Pitt: People Are Drawn To Conflict
Citing a 2007 drama starring Daniel Day Lewis, Pitt said that the experience of watching the movie There Will Be Blood gives him perspective when it comes to any perceived court battles against Jolie. Playing to the worst part of his nature, he says he could not bring himself to that point.
"You'll be in court and it'll be all about affairs and it'll be everything that doesn't matter," he forecasts. "It's just awful, it looks awful. One of my favorite movies when it came out was There Will Be Blood, and I couldn't figure out why I loved this movie, I just loved this movie, besides the obvious talent of Paul T. and, you know, Daniel Day.

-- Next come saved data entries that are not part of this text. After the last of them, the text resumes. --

Lemma kstrcpy_cstr dst src s :
  cstr src s → (length s < length dst)%nat →
  kstrcpy dst src = Ok (s ++ 0 :: drop (S (length s)) dst).
Proof.
  revert dst src. induction s as [|x s IH]; intros dst src H Hlen;
    (destruct dst as [|y dst]; [cbn in Hlen; lia|]); cstr_cases H; cbn.
  - done.
  - rewrite (proj2 (Z.eqb_neq _ _)) by done. rewrite (IH dst) by (done || (cbn in Hlen; lia)).
    done.
Qed.

(** A destination with no room for the terminator is overrun. *)
Lemma kstrcpy_overrun dst src s :
  cstr src s → (length dst ≤ length s)%nat → kstrcpy dst src = Fault.
Proof.
  revert dst src. induction s as [|x s IH]; intros dst src H Hlen;
    cstr_cases H; cbn.
  - destruct dst; [done|cbn in Hlen; lia].
  - destruct dst as [|y dst]; [done|]. rewrite (proj2 (Z.eqb_neq _ _)) by done.
    rewrite (IH dst) by (done || (cbn in Hlen; lia)). done.
Qed.

Lemma kstrcpy_roundtrip dst src s :
  cstr src s → (length s < length dst)%nat →
  ∃ dst', kstrcpy dst src = Ok dst' ∧ cstr dst' s ∧ length dst' = length dst.
Proof.
  intros Hs Hlen. eexists. split; [by apply kstrcpy_cstr|]. split.
  - eexists. split; [done|]. by eapply cstr_nonzero.
  - rewrite length_app. cbn. rewrite length_drop. lia.
Qed.

Lemma kstrcat_cstr dst src s t :
  cstr dst s → cstr src t → (length s + length t < length dst)%nat →
  ∃ dst', kstrcat dst src = Ok dst' ∧ cstr dst' (s ++ t) ∧ length dst' = length dst.
Proof.
  revert dst. induction s as [|c s IH]; intros dst Hd Hs Hlen.
  - cstr_cases Hd. cbn [kstrcat].
    rewrite Z.eqb_refl. by apply kstrcpy_roundtrip.
  - cstr_cases Hd. cbn [kstrcat].
    rewrite (proj2 (Z.eqb_neq _ _)) by done. cbn in Hlen.
    destruct (IH buf Hd Hs) as (d & -> & Hd' & Hl); [lia|].
    eexists. split; [done|]. cbn. split; [by apply cstr_cons|lia].
Qed.

Lemma kmemset_fill s c n :
  (n ≤ length s)%nat → kmemset s c n = Ok (replicate n (u8 c) ++ drop n s).
Proof.
  revert s. induction n as [|n IH]; intros s Hn; cbn; [by destruct s|].
  destruct s as [|x s]; cbn in *; [lia|]. rewrite IH by lia. done.
Qed.
Definition pipe_write (fuel : nat) (id : Z) (src : list Z) (len : Z)
    (pipes : list pipe_t) : res (Z * list pipe_t) :=
  match pipe_get id pipes with
  | None => Ok (-1, pipes)
  | Some p =>
      if p_readers p =? 0 then Ok (-1, pipes)
      else pipe_write_loop fuel id src len 0 pipes
  end.

Fixpoint pipe_read_loop (fuel : nat) (id : Z) (dst : list Z) (len nread : Z)
    (pipes : list pipe_t) : res (Z * list Z * list pipe_t) :=
  match fuel with
  | O => Timeout
  | S fuel' =>
      if nread <? len then
        p ← arr_get pipes id;
        if p_head p =? p_tail p then
          if p_writers p =? 0 then Ok (i32 nread, dst, pipes)
          else pipe_read_loop fuel' id dst len nread (sched_yield pipes)
        else
          c ← arr_get (p_buf p) (p_tail p);
          dst' ← arr_set dst nread c;
          pipes' ← arr_set pipes id (set_tail p (u32 (p_tail p + 1) mod PIPE_BUF_SIZE));
          pipe_read_loop fuel' id dst' len (nread + 1) pipes'
      else Ok (i32 nread, dst, pipes)
  end.

Definition pipe_read (fuel : nat) (id : Z) (dst : list Z) (len : Z)
    (pipes : list pipe_t) : res (Z * list Z * list pipe_t) :=
  match pipe_get id pipes with
  | None => Ok (-1, dst, pipes)
  | Some _ => pipe_read_loop fuel id dst len 0 pipes
  end.
(* ===== verification/KMalloc.v ===== *)
(** * The kernel heap (src/src/kmalloc.c)

    The heap grows upwards from [heap_start]; a block is a 16-byte header
    followed by its payload, and the free blocks form a doubly linked list.  The
    model keeps the headers in a map from addresses to [block_t]; a pointer is an
    address and NULL is 0.  Reading or updating a header where none was written
    is a [Fault].  Payload bytes are not modelled; what the invariant says of the
    map concerns the headers of the current blocks only, so entries left behind
    by a coalesced header may hold anything. *)

From S2P Require Import Prelude.

Definition MAGIC_FREE : Z := 0xDEADBEEF.
Definition MAGIC_USED : Z := 0xCAFEBABE.
Definition MIN_SPLIT : Z := 16.
Definition HDR : Z := 16.     (** [sizeof(block_t)] *)

Record block_t := mkBlock { magic : Z; size : Z; prev : Z; next : Z }.

Record kheap := mkHeap {
  free_list : Z;
  heap_start : Z;
  heap_end : Z;
  heap_cap : Z;
  hmem : gmap Z block_t
}.

Definition set_free_list (st : kheap) (v : Z) : kheap :=
  mkHeap v (heap_start st) (heap_end st) (heap_cap st) (hmem st).
Definition set_heap_end (st : kheap) (v : Z) : kheap :=
  mkHeap (free_list st) (heap_start st) v (heap_cap st) (hmem st).
Definition set_hmem (st : kheap) (m : gmap Z block_t) : kheap :=
  mkHeap (free_list st) (heap_start st) (heap_end st) (heap_cap st) m.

But the next morning I woke up, and I went, Oh, my God, this whole movie is dedicated to this man and his hatred. It's so audacious to make a movie about it, and in life I find it just so sickening."
Veteran Gets More Satisfaction From a Bomb Than a Hit
With a glittering career that spans Se7en, Fight Club, Inglorious Basterds, Moneyball, Meet Joe Black, Snatch and many many more, Brad Pitt can take his pick from a glorified collection of titles. Quizzed about what he has enjoyed more and what he still wants out of acting, his answer came as something of a surprise.
"I would say more in comedic stuff, where you're taking gambles," he argues. "I can turn out the hits over and over and I just—my favorite movie is the worst-performing film of anything I've done, The Assassination of Jesse James. If I believe something is worthy, then I know it will be worthy in time to come. And there are times I get really cynical, you know. I spend a lot of time on design and even this sculpture folly I'm on, I have days when—it all ends up in the dirt anyways: What's the point? So I go through that cycle, too, you know? What's the point?"
As the tabloids and press make their own assessments and judgment on him as an actor and a father, does Pitt have any fears or concerns about how he will be viewed down the line?
"What did Churchill say? History will be kind to me: I know because I'll write it myself," he asserts. "I don't really care about protecting the narrative. That's when I get a bit pessimistic, I get in my oh-it-all-goes-away-anyway kind of thinking. But I know the people who love me know me. And that's enough for me."